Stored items
##########
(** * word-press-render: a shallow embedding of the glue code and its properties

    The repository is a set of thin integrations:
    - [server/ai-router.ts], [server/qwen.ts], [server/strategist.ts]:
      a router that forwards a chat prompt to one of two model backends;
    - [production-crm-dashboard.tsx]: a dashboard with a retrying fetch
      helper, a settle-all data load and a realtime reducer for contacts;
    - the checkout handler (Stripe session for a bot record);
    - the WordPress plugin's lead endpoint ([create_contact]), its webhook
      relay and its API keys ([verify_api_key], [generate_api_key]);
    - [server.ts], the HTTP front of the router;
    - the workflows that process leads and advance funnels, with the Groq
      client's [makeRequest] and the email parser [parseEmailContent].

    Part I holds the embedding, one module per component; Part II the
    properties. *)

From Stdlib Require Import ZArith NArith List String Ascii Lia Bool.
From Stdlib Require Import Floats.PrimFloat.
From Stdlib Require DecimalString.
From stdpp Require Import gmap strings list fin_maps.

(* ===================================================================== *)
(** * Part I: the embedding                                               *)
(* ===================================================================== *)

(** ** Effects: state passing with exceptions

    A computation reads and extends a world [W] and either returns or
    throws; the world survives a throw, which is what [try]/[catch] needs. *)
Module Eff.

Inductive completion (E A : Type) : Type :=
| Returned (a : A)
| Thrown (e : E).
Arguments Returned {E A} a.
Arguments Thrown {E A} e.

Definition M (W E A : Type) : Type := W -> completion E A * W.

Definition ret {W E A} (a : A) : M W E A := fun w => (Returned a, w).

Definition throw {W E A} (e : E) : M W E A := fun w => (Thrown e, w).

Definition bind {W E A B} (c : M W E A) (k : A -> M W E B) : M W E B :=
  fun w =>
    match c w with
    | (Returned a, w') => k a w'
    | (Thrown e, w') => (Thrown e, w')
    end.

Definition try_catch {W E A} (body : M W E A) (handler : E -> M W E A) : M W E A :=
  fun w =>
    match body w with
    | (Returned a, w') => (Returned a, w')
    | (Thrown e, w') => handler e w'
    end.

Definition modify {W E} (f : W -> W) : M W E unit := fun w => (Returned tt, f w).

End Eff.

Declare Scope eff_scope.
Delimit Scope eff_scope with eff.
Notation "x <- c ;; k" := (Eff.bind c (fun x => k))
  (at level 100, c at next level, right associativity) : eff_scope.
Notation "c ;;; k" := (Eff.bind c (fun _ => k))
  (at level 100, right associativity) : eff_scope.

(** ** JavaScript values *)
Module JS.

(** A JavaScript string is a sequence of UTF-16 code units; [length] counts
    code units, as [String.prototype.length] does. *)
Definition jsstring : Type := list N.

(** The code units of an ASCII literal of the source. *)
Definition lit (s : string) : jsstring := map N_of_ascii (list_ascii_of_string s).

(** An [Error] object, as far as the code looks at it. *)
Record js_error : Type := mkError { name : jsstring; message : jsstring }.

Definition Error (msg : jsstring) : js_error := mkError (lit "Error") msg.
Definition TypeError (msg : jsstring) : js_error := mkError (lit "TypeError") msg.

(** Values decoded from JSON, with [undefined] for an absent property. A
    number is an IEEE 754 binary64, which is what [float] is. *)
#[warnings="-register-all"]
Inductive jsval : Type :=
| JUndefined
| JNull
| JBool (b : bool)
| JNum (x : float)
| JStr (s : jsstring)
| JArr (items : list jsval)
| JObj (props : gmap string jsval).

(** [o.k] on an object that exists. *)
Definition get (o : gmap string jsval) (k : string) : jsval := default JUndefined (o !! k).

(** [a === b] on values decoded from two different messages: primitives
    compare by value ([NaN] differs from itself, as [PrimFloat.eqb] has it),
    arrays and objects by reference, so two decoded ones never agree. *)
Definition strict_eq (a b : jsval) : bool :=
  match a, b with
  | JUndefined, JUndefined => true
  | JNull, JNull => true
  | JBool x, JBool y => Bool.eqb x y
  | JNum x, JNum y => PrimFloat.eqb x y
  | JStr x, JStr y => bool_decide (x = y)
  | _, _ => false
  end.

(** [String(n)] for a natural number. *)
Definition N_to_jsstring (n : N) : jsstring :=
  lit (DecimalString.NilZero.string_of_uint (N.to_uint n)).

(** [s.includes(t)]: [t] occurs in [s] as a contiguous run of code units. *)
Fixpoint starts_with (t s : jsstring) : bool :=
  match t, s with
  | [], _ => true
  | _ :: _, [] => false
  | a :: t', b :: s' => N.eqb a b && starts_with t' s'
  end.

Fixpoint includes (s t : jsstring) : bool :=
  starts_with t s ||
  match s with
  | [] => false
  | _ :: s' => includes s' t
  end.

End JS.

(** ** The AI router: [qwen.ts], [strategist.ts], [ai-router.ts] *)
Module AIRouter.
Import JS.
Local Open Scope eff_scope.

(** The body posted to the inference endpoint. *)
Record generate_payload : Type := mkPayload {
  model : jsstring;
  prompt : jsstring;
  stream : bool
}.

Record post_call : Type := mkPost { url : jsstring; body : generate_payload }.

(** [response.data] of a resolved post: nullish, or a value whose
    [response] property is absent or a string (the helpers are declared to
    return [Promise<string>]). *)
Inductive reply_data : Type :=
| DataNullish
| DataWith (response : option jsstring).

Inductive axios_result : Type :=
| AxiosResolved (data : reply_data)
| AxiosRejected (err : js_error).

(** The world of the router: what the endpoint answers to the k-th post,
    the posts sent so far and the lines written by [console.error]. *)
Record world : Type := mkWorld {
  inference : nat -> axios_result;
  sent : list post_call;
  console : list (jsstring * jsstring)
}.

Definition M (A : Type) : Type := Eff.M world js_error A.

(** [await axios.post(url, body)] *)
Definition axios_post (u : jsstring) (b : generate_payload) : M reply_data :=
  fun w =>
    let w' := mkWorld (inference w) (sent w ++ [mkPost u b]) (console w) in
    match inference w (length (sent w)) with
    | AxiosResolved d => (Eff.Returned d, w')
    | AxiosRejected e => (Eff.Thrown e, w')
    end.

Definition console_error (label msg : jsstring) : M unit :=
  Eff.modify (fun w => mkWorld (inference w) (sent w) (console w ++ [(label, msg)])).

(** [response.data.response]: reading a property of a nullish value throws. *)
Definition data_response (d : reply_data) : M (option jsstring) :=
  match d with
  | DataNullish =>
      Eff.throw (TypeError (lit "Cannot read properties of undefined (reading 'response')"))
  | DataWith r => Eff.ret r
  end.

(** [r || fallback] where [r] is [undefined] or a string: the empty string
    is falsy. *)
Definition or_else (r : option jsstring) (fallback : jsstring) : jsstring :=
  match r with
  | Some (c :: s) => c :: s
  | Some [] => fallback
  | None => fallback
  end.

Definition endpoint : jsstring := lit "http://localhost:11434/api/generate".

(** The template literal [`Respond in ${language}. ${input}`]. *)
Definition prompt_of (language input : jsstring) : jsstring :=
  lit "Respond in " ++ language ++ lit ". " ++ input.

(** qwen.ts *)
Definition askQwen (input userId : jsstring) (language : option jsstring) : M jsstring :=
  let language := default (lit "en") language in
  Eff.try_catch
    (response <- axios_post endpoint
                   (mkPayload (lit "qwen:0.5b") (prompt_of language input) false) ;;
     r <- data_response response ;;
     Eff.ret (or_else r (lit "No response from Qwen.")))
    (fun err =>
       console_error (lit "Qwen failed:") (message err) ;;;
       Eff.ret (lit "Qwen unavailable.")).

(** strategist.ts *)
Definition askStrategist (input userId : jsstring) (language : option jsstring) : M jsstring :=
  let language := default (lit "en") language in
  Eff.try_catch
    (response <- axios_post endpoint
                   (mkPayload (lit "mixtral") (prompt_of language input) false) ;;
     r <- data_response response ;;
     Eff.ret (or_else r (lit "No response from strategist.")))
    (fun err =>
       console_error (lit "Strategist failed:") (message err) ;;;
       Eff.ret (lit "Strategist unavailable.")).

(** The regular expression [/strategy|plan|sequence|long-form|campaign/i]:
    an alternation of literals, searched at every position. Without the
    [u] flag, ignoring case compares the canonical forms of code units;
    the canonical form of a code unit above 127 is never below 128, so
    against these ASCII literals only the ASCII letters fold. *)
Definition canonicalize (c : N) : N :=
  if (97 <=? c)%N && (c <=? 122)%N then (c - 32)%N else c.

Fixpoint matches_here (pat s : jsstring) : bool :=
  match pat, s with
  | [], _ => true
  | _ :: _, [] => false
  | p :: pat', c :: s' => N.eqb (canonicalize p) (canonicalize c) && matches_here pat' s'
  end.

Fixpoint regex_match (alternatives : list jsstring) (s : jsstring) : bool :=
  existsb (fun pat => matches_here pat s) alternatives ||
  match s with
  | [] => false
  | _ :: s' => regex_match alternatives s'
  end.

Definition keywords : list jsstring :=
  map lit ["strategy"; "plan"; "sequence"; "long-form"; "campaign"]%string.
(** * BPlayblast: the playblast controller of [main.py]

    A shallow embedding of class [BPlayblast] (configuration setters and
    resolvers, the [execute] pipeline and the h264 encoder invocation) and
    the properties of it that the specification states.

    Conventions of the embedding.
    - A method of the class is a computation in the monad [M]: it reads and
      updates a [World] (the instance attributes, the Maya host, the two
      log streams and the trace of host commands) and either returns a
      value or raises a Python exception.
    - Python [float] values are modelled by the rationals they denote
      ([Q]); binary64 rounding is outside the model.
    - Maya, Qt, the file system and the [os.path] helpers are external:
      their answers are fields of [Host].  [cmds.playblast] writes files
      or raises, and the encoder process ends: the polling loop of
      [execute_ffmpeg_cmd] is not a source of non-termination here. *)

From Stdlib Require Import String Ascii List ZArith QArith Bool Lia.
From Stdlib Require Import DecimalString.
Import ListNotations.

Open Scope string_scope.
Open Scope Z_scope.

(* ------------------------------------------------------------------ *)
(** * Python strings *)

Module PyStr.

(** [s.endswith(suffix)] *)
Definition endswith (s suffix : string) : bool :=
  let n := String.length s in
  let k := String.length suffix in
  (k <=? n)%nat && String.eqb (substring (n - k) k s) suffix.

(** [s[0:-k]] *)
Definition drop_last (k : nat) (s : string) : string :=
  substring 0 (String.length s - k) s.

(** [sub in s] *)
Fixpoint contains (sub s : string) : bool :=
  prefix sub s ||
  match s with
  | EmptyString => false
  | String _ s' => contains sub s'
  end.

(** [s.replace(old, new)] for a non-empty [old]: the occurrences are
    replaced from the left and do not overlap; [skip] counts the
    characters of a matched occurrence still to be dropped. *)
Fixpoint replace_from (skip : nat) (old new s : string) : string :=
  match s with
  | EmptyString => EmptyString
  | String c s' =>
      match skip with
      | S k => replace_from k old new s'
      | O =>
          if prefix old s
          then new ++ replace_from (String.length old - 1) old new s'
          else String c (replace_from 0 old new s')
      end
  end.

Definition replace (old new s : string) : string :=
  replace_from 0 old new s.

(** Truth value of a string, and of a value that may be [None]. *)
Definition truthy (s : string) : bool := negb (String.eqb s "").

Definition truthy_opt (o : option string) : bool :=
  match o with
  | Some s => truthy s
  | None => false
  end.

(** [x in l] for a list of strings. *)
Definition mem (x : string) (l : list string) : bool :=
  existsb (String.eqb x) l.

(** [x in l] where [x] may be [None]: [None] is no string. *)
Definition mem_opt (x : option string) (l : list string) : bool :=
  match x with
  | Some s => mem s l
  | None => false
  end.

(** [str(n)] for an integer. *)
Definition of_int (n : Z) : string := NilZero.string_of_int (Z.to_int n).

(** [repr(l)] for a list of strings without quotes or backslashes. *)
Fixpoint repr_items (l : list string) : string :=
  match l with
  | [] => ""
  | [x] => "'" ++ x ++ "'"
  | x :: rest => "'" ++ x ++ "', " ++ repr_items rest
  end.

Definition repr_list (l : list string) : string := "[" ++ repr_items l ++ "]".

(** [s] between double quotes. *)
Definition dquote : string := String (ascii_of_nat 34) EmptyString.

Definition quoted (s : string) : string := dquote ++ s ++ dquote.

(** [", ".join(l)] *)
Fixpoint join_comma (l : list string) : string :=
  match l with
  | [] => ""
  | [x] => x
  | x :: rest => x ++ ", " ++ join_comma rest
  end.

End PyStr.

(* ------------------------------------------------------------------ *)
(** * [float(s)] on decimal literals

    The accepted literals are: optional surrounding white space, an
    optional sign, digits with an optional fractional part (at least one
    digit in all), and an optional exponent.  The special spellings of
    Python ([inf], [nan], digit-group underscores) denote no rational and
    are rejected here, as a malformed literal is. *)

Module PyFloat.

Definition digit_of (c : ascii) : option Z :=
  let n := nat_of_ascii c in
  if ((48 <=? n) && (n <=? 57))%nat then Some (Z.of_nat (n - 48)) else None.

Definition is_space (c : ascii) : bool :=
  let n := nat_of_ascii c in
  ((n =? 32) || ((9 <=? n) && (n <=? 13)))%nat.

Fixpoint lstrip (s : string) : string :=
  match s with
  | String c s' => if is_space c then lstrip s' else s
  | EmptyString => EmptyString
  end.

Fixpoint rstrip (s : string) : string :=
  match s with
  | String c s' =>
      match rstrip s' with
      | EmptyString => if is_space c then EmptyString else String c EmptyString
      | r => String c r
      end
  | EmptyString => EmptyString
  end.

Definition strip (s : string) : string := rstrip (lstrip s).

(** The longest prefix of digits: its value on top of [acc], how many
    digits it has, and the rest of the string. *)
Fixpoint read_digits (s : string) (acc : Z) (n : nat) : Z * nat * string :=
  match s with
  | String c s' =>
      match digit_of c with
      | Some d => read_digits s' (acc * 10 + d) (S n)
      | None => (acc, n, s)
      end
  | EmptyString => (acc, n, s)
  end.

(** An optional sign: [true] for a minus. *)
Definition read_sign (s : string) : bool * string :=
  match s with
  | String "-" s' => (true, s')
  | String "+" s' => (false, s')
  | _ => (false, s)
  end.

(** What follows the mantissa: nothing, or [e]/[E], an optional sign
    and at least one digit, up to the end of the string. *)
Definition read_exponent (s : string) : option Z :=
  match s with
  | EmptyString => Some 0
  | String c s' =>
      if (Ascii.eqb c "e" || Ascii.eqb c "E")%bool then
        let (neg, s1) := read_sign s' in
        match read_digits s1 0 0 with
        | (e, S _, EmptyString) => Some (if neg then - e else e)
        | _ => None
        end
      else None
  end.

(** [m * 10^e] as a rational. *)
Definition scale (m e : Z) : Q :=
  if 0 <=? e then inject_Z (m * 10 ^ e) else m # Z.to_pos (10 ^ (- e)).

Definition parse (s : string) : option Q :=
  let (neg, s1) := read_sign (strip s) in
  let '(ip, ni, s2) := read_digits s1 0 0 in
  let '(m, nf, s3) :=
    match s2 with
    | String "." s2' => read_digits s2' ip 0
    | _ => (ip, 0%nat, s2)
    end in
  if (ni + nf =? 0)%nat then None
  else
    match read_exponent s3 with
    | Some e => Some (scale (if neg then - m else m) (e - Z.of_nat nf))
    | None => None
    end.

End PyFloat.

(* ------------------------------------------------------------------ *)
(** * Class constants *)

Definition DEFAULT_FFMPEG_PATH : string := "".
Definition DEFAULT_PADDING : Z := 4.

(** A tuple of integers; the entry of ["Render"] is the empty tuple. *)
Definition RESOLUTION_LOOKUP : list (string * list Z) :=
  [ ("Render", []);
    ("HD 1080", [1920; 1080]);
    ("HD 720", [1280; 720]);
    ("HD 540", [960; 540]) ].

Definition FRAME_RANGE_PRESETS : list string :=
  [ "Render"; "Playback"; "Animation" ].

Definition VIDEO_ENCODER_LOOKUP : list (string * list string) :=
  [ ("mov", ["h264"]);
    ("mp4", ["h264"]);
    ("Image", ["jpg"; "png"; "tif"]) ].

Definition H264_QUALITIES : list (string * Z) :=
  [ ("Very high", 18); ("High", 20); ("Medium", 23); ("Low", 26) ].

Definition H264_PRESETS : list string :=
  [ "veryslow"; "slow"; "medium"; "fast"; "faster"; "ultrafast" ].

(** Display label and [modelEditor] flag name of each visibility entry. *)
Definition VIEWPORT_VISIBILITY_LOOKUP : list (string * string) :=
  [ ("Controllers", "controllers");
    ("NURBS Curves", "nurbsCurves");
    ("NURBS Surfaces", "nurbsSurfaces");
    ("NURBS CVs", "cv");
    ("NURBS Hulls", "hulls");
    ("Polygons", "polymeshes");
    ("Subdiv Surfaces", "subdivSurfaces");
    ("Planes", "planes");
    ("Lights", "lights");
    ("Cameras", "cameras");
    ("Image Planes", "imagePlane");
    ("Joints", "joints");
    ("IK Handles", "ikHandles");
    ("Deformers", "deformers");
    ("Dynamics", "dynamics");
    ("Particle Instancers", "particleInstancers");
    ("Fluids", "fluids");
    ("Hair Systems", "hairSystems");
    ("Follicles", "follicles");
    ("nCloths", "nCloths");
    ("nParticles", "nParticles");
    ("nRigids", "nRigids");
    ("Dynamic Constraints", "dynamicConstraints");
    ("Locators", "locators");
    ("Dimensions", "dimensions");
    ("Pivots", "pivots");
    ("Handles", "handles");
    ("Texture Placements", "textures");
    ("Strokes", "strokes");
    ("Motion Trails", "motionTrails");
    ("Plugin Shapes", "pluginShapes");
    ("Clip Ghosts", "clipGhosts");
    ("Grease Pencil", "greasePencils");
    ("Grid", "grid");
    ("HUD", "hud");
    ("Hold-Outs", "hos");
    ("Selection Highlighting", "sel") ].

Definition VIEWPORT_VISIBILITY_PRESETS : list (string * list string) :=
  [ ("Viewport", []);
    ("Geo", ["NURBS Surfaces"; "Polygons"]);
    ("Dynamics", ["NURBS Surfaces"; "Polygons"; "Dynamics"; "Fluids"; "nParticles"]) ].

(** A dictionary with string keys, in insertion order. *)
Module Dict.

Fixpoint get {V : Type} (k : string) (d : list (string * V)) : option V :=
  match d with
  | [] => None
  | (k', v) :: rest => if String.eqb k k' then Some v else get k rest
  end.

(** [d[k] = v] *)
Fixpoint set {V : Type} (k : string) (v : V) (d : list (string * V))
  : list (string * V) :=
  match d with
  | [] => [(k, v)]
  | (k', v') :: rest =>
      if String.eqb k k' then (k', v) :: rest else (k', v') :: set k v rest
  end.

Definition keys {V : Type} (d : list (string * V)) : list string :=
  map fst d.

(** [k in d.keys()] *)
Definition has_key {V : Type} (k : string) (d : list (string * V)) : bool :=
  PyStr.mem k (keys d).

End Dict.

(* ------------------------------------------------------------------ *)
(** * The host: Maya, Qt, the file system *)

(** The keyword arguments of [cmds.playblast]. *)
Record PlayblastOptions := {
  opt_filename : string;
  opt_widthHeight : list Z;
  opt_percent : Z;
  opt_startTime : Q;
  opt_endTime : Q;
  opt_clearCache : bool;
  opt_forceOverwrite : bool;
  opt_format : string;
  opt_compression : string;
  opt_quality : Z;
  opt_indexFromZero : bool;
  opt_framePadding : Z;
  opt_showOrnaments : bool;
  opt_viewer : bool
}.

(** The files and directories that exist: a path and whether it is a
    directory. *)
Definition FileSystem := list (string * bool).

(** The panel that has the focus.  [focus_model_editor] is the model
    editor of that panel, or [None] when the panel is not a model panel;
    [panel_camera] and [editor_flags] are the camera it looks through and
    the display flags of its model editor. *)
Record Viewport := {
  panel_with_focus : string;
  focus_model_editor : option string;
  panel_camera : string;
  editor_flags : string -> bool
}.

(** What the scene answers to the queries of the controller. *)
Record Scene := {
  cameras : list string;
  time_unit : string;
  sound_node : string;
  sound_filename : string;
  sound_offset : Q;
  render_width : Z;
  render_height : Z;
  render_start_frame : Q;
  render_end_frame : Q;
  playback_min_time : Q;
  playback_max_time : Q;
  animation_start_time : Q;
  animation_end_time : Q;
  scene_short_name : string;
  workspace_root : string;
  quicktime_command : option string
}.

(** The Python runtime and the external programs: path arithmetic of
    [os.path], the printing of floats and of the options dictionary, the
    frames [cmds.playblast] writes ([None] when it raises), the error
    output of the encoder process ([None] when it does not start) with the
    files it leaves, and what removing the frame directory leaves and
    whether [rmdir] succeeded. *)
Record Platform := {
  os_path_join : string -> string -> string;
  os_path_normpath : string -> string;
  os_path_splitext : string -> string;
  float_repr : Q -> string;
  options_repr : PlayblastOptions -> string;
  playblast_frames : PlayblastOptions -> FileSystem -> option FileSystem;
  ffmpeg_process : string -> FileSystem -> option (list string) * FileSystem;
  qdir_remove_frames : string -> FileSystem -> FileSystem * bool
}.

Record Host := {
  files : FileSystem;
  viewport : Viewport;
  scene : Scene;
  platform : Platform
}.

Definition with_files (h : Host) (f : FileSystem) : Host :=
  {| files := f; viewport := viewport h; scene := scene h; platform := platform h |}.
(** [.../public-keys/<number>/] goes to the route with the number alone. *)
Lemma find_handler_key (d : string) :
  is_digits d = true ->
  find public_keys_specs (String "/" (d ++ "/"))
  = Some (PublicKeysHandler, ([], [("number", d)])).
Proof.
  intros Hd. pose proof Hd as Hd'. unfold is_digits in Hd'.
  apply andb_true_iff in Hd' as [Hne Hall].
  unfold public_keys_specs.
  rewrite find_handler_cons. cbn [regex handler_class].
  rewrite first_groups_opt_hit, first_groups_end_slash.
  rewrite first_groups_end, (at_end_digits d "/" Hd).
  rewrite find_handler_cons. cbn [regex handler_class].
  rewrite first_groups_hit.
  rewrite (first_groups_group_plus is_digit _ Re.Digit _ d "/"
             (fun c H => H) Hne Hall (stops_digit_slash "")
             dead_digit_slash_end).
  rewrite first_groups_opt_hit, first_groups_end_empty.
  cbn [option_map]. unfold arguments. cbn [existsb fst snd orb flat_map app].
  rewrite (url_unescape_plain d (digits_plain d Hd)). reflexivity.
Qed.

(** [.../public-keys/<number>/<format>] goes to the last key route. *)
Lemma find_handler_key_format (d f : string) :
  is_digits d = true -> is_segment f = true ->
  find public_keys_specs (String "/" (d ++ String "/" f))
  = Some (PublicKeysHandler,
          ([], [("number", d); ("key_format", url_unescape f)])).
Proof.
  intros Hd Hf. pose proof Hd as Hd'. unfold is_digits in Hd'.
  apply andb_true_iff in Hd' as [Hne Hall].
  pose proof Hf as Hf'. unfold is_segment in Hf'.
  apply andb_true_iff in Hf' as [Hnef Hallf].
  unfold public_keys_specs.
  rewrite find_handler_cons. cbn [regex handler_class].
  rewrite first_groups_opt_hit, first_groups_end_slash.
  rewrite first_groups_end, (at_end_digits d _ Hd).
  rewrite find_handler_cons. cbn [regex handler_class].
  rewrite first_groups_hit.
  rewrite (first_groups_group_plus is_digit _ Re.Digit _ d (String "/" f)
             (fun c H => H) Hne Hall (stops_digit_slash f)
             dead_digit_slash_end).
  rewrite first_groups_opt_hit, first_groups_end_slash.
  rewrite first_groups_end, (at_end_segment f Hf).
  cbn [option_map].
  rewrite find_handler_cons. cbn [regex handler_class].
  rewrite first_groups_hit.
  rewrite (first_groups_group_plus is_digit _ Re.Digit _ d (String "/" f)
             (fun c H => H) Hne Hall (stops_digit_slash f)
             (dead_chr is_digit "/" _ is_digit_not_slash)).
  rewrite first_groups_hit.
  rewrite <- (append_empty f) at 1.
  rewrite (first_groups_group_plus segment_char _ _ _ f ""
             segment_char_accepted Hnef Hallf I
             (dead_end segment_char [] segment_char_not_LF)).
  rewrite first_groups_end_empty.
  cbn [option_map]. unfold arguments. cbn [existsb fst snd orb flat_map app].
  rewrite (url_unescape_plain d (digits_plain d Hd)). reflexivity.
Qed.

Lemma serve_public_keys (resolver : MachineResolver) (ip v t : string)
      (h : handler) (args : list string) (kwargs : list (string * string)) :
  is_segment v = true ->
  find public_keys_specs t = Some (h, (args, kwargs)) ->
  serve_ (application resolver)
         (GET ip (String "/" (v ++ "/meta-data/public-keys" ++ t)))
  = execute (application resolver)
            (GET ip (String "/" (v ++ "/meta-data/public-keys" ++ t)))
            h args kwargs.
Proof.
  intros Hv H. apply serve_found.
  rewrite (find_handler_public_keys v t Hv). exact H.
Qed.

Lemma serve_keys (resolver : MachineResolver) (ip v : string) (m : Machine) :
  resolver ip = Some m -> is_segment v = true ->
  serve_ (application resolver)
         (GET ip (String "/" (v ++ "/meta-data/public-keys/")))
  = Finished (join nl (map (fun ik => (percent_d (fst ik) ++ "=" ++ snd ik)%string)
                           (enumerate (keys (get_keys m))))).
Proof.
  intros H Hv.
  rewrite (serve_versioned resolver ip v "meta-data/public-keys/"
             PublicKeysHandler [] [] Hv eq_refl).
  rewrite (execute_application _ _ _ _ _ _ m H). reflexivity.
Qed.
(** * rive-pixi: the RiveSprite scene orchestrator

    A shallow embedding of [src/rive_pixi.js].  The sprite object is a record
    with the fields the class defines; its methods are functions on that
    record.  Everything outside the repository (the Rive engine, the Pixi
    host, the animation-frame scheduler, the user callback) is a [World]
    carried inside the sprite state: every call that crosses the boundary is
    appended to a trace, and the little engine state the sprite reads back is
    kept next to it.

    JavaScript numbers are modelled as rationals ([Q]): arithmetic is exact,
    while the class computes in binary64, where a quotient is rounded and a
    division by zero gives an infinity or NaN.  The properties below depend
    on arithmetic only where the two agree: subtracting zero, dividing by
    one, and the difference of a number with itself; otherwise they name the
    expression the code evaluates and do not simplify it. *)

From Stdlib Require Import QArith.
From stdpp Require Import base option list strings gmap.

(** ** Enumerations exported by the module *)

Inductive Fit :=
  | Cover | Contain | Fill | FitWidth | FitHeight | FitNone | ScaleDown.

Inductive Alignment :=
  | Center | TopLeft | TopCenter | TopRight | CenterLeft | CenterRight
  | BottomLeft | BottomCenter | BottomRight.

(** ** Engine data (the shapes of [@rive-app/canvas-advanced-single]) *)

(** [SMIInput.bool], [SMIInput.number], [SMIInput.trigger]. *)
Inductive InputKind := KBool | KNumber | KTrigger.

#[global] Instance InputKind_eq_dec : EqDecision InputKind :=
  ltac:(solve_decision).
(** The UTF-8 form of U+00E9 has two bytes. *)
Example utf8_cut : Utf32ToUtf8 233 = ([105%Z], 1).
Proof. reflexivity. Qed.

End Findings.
##########
Line count for "TypeError": count the lines in the records above that hold this word, and give only the number.

__Answer box__: 2